▶ [RECORDS SHOWN]
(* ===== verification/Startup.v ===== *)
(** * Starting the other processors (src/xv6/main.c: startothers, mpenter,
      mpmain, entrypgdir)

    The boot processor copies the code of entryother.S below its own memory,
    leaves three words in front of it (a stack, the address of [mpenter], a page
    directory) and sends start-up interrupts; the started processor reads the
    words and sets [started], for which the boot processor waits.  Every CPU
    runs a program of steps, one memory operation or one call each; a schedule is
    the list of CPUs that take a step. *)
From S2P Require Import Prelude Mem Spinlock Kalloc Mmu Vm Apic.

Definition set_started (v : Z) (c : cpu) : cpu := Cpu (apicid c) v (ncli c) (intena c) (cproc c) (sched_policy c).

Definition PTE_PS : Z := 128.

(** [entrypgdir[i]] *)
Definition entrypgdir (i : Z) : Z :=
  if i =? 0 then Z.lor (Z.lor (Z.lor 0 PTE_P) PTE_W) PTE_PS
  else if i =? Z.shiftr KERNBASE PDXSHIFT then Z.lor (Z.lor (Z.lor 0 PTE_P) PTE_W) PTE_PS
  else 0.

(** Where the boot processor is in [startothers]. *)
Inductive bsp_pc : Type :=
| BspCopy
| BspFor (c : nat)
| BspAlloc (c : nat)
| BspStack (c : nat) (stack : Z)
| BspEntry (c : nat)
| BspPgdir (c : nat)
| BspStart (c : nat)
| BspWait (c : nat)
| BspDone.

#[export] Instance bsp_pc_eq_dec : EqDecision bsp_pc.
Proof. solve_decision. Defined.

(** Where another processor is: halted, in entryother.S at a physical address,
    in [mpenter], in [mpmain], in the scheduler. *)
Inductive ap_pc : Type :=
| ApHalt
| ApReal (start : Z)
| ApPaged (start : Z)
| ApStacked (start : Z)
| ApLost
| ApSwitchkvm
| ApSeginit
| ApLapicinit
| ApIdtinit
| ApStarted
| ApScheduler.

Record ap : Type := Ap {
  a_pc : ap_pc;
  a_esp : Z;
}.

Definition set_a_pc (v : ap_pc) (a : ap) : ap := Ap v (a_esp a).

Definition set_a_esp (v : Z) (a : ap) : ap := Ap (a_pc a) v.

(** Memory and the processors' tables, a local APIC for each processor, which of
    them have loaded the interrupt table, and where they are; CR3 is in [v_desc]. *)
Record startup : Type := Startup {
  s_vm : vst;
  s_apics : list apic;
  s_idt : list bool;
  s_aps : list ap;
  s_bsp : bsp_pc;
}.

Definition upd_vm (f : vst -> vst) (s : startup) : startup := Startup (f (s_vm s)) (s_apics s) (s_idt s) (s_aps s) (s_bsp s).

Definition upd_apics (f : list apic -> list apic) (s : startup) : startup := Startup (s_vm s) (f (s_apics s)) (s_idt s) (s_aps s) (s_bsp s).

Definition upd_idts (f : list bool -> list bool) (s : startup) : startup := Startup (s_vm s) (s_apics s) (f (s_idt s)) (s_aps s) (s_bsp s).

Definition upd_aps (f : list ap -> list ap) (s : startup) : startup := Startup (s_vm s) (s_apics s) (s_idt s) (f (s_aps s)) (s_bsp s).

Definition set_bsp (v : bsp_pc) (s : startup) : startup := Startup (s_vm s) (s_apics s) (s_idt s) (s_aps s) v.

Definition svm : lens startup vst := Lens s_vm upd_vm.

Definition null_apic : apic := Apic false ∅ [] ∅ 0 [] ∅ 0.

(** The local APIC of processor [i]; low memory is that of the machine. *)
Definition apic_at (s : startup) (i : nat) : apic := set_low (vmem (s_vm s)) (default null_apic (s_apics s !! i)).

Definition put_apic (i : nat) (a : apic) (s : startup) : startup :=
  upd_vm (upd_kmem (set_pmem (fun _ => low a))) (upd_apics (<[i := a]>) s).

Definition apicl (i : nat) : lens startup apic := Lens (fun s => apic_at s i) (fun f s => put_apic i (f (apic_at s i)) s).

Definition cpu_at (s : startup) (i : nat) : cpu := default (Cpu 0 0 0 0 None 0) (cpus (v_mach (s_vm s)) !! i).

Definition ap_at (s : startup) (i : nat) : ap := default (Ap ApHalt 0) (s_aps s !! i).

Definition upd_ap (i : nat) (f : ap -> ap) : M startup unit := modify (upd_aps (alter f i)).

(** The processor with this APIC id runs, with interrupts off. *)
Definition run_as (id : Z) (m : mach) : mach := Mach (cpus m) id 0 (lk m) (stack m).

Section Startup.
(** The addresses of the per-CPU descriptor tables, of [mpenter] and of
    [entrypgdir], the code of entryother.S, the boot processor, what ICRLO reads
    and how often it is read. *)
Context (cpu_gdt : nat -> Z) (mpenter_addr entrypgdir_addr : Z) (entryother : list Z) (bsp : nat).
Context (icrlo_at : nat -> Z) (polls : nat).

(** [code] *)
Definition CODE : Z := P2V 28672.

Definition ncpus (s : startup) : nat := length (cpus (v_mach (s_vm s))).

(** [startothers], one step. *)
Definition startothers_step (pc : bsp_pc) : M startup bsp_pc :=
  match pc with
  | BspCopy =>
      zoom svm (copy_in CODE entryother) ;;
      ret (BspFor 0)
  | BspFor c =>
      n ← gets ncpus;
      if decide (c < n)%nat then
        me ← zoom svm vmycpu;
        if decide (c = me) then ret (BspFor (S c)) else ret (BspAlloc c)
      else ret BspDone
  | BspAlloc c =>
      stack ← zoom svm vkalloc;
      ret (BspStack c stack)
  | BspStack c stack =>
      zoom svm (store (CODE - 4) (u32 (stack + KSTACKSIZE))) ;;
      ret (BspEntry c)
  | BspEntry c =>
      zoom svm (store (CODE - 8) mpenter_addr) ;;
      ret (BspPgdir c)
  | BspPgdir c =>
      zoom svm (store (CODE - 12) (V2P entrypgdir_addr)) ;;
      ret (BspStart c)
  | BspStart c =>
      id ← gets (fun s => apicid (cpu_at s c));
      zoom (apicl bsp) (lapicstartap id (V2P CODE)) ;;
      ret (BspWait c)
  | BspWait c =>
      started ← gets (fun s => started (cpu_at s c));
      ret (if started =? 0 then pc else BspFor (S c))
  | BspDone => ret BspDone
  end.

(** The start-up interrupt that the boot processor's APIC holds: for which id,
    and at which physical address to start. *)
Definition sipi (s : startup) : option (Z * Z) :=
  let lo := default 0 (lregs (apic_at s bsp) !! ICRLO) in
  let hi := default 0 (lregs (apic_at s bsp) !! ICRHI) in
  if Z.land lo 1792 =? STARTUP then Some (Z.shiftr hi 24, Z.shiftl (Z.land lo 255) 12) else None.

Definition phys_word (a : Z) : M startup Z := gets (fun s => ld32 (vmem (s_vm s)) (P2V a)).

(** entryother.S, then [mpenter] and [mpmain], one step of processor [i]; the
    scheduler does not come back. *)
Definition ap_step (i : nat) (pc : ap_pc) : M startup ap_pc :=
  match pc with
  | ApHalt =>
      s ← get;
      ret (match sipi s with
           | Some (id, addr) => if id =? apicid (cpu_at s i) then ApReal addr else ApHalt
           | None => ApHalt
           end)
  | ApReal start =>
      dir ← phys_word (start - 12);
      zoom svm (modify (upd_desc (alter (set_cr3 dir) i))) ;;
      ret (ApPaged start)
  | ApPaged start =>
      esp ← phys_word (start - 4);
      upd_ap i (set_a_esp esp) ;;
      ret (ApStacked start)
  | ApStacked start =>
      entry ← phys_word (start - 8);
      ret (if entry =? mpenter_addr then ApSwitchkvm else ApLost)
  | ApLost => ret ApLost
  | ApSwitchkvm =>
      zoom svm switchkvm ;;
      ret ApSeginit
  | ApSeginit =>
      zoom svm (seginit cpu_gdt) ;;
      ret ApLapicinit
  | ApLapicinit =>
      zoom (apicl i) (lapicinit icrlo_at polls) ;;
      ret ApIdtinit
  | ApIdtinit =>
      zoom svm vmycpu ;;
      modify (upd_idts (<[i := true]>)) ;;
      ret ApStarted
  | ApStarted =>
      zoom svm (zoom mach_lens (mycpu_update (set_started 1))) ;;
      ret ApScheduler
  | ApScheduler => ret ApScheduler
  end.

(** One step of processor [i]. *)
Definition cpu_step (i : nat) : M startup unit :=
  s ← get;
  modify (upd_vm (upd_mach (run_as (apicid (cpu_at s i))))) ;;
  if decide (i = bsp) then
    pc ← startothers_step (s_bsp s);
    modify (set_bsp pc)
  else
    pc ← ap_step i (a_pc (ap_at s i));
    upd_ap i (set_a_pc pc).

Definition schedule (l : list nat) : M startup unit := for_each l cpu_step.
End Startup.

▶ [WORK TO COMPLETE] Starting with the line with "zoom svm (store (CODE - 4)" above and going on through the line with "ret (match sipi s with", transcribe every line exactly, both ends included, and add nothing.

▶ [SOLUTION]
      zoom svm (store (CODE - 4) (u32 (stack + KSTACKSIZE))) ;;
      ret (BspEntry c)
  | BspEntry c =>
      zoom svm (store (CODE - 8) mpenter_addr) ;;
      ret (BspPgdir c)
  | BspPgdir c =>
      zoom svm (store (CODE - 12) (V2P entrypgdir_addr)) ;;
      ret (BspStart c)
  | BspStart c =>
      id ← gets (fun s => apicid (cpu_at s c));
      zoom (apicl bsp) (lapicstartap id (V2P CODE)) ;;
      ret (BspWait c)
  | BspWait c =>
      started ← gets (fun s => started (cpu_at s c));
      ret (if started =? 0 then pc else BspFor (S c))
  | BspDone => ret BspDone
  end.

(** The start-up interrupt that the boot processor's APIC holds: for which id,
    and at which physical address to start. *)
Definition sipi (s : startup) : option (Z * Z) :=
  let lo := default 0 (lregs (apic_at s bsp) !! ICRLO) in
  let hi := default 0 (lregs (apic_at s bsp) !! ICRHI) in
  if Z.land lo 1792 =? STARTUP then Some (Z.shiftr hi 24, Z.shiftl (Z.land lo 255) 12) else None.

Definition phys_word (a : Z) : M startup Z := gets (fun s => ld32 (vmem (s_vm s)) (P2V a)).

(** entryother.S, then [mpenter] and [mpmain], one step of processor [i]; the
    scheduler does not come back. *)
Definition ap_step (i : nat) (pc : ap_pc) : M startup ap_pc :=
  match pc with
  | ApHalt =>
      s ← get;
      ret (match sipi s with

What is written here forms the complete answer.